REQUIRED WORK: Your task is to copy each line of the material that holds the word "Import".

DATA EXCERPTS:
*-*-*

(* ===== verification/Resolver.v ===== *)
(** Path resolution of [crates/sys/oxdock-fs/src/workspace_fs]: the cache
    identity and SYSTEM paths ([cache.rs]), the lazy snapshot directory
    ([path.rs], [mod.rs]), root selection and its restoration at scope exit
    ([mod.rs]), and the resolution of script paths ([resolve.rs], [io.rs]).
    Unix hosts, as in [Access]. *)
From Stdlib Require Import Ascii.
From stdpp Require Import base tactics list strings gmap functions.
From S2P Require Import Prelude Text Path Host Access.

(** * SYSTEM paths *)

(** [normalize_absolute] *)
Definition normalize_step (anchor out : path) (c : component) : path :=
  match c with
  | RootDir | CurDir => out
  | ParentDir => if path_eq out anchor then out else default out (path_parent out)
  | Normal seg => path_push out seg
  end.
Definition normalize_absolute (p : path) : path :=
  let anchor := system_anchor p in foldl (normalize_step anchor) anchor (components p).

(** [system_wrap_absolute] *)
Definition system_wrap_absolute (p : path) : GuardedPath :=
  let normalized := normalize_absolute p in mk_guarded (system_anchor normalized) normalized.

(** [system_anchor_for] *)
Definition system_anchor_for (build_context : GuardedPath) : GuardedPath :=
  let anchor := system_anchor (gp_path build_context) in
  let anchor := if String.eqb anchor "" then gp_path build_context else anchor in
  mk_guarded anchor anchor.

(** * Cache identity *)

Definition cache_group : string := "workspace".
Definition local_cache_dir_name : string := ".cache".
Definition fallback_app_name : string := "oxdock".

Definition safe_char (c : ascii) : bool :=
  is_upper c || is_lower c || is_digit c || Ascii.eqb c "." || Ascii.eqb c "_" || Ascii.eqb c "-".

(** The loop over [raw.chars()]: a character of several bytes is one [_]. *)
Fixpoint sanitize_chars (raw : string) : string :=
  match raw with
  | "" => ""
  | String c raw =>
      if safe_char c then String c (sanitize_chars raw)
      else if is_cont c then sanitize_chars raw
      else String "_" (sanitize_chars raw)
  end.

Definition is_dot (c : ascii) : bool := Ascii.eqb c ".".

(** [sanitize_app_name] *)
Definition sanitize_app_name (raw : string) : string :=
  let trimmed := trim_by is_dot (trim (sanitize_chars raw)) in
  if String.eqb trimmed "" then fallback_app_name else trimmed.

(** What resolution reads of the process, and the [cache-manager] crate: the
    directory it names for an application and its creation of a group. *)
Class HostEnv := {
  env_var : string → option string;
  exe_stem : option string;
  project_cache_dir : string → option path;
  temp_dir : path;
  process_id : string;
  ensure_group : host → path → string → host * bool }.

Section env.
Context `{HostEnv}.

Definition nonblank (s : option string) : option string :=
  match s with Some s => if String.eqb (trim s) "" then None else Some s | None => None end.

(** [auto_detect_app_name] *)
Definition auto_detect_app_name (explicit : option string) : string :=
  match nonblank explicit with
  | Some name => sanitize_app_name name
  | None =>
      match nonblank (env_var "OXDOCK_CACHE_APP") with
      | Some name => sanitize_app_name name
      | None =>
          match nonblank (env_var "CARGO_PKG_NAME") with
          | Some name => sanitize_app_name name
          | None =>
              match nonblank exe_stem with
              | Some stem => sanitize_app_name stem
              | None => fallback_app_name
              end
          end
      end
  end.

(** [resolve_cache_dir] *)
Definition resolve_cache_dir (explicit : option string) : path :=
  match nonblank (env_var "OXDOCK_CACHE_DIR") with
  | Some dir => dir
  | None =>
      let app := auto_detect_app_name explicit in
      default (path_push temp_dir ("oxdock-cache-" +:+ app)) (project_cache_dir app)
  end.

(** [cache_guard_for], [cache_guard_for_local] *)
Definition cache_guard_for (explicit : option string) : GuardedPath :=
  let dir := path_push (resolve_cache_dir explicit) cache_group in mk_guarded dir dir.
Definition cache_guard_for_local (anchor : GuardedPath) : GuardedPath :=
  let dir := path_push (path_push (gp_path anchor) local_cache_dir_name) cache_group in mk_guarded dir dir.

(** [ensure_cache_dir], and [ensure_cache] on the guard's parent. *)
Definition ensure_cache_dir (w : world) (cache_dir : path) : world * res fs_err unit :=
  match ensure_group (w_host w) cache_dir cache_group with
  | (h, true) => (set_host w h, Ok tt)
  | (h, false) => (set_host w h, Err (CacheFailed cache_dir))
  end.
Definition ensure_cache (w : world) (r : PathResolver) : world * res fs_err GuardedPath :=
  match path_parent (gp_path (r_cache_guard r)) with
  | None => (w, Err (Refused "cache guard has no parent" (gp_path (r_cache_guard r))))
  | Some root =>
      let! (w, _) := ensure_cache_dir w root in (w, Ok (r_cache_guard r))
  end.

(** * Construction *)

(** [from_eager_roots]: the root is published as the snapshot at once. *)
Definition from_eager_roots (w : world) (root build_context : GuardedPath) (candidate : path) : world * PathResolver :=
  let '(w, a) := new_snapshot w (mk_snapshot candidate None (Some root)) in
  (w, mk_resolver root Snapshot a build_context None (cache_guard_for None) (auto_detect_app_name None) false
        (system_anchor_for build_context)).

(** [PathResolver::new] *)
Definition resolver_new (w : world) (root build_context candidate : path) : world * res fs_err PathResolver :=
  let! (w, root_guard) := on_host w (guarded_new_root (w_host w) root) in
  let! (w, build_guard) := on_host w (guarded_new_root (w_host w) build_context) in
  let '(w, r) := from_eager_roots w root_guard build_guard candidate in (w, Ok r).

(** [fresh_candidate], [virtual_snapshot_anchor]; their leaves are unique
    names made of the process id and counters. *)
Definition fresh_candidate (h : host) (leaf : string) : path :=
  path_push (match canonicalize h temp_dir with Ok base => base | Err _ => temp_dir end) leaf.
Definition virtual_snapshot_anchor (leaf : string) : GuardedPath :=
  let abs := path_push temp_dir leaf in mk_guarded abs abs.

(** [PathResolver::new_lazy] *)
Definition new_lazy (w : world) (build_context : GuardedPath) (candidate_leaf anchor_leaf : string)
    : world * PathResolver :=
  let '(w, a) := new_snapshot w (mk_snapshot (fresh_candidate (w_host w) candidate_leaf) None None) in
  (w, mk_resolver (virtual_snapshot_anchor anchor_leaf) Snapshot a build_context None (cache_guard_for None)
        (auto_detect_app_name None) false (system_anchor_for build_context)).

(** * Root selection *)

Definition set_current (r : PathResolver) (c : CurrentRoot) : PathResolver :=
  mk_resolver (r_root r) c (r_shared r) (r_build_context r) (r_workspace_root r) (r_cache_guard r)
    (r_cache_app r) (r_cache_local r) (r_system_anchor r).
Definition set_cache (r : PathResolver) (guard : GuardedPath) (local : bool) : PathResolver :=
  mk_resolver (r_root r) (r_current r) (r_shared r) (r_build_context r) (r_workspace_root r) guard
    (r_cache_app r) local (r_system_anchor r).

(** The anchor of the project-local cache. *)
Definition local_anchor (r : PathResolver) : GuardedPath := default (r_build_context r) (r_workspace_root r).

(** [refresh_cache_guard] *)
Definition refresh_cache_guard (r : PathResolver) : PathResolver :=
  set_cache r
    (if r_cache_local r then cache_guard_for_local (local_anchor r) else cache_guard_for (Some (r_cache_app r)))
    (r_cache_local r).

(** [set_cache_app], [with_cache_app] *)
Definition set_cache_app (r : PathResolver) (app : string) : PathResolver :=
  refresh_cache_guard
    (mk_resolver (r_root r) (r_current r) (r_shared r) (r_build_context r) (r_workspace_root r) (r_cache_guard r)
       (sanitize_app_name app) (r_cache_local r) (r_system_anchor r)).

Definition switch_to_snapshot (r : PathResolver) : PathResolver := set_current r Snapshot.
Definition switch_to_local (r : PathResolver) : PathResolver := set_current r Local.
Definition switch_to_cache (r : PathResolver) (local : bool) : PathResolver :=
  set_current (refresh_cache_guard (set_cache r (r_cache_guard r) local)) Cache.
Definition switch_to_system (r : PathResolver) : PathResolver := set_current r System.

(** [adopt_cache_guard]: the resolver with the flavour that [root] names. *)
Definition adopt_cache_guard (r : PathResolver) (root : GuardedPath) : option PathResolver :=
  let os_guard := cache_guard_for (Some (r_cache_app r)) in
  if guarded_eq root os_guard then Some (set_cache r os_guard false)
  else
    let local_guard := cache_guard_for_local (local_anchor r) in
    if guarded_eq root local_guard then Some (set_cache r local_guard true) else None.

(** [set_root] *)
Definition set_root (r : PathResolver) (root : GuardedPath) : PathResolver :=
  if guarded_eq root (r_build_context r) then set_current r Local
  else if guarded_eq root (r_cache_guard r) then set_current r Cache
  else if guarded_eq root (r_system_anchor r) then set_current r System
  else
    match adopt_cache_guard r root with
    | Some r => set_current r Cache
    | None => set_current r Snapshot
    end.

(** * The snapshot directory *)

Definition temp_marker : string := ".oxdock-tempdir".
Definition temp_lock : string := ".oxdock-tempdir.lock".
Definition newline : string := String (ascii_of_nat 10) "".

(** [write_temp_lock] *)
Definition write_temp_lock (w : world) (guard : GuardedPath) : world * res fs_err unit :=
  let! (w, lock) := on_host w (guarded_join (w_host w) guard temp_lock) in
  host_io "write lock" (gp_path lock) w (fs_write (process_id +:+ newline) (w_host w) (gp_path lock)).

(** [write_temp_marker]; the resolver it makes never creates its own snapshot
    directory. *)
Definition write_temp_marker (w : world) (guard : GuardedPath) : world * res fs_err unit :=
  let '(w, resolver) := from_eager_roots w guard guard "" in
  let! (w, marker) := on_host w (guarded_join (w_host w) guard temp_marker) in
  write_file w resolver marker "oxdock-tempdir".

*-*-*

EXERCISE ANSWER:
From Stdlib Require Import Ascii.
From stdpp Require Import base tactics list strings gmap functions.
From S2P Require Import Prelude Text Path Host Access.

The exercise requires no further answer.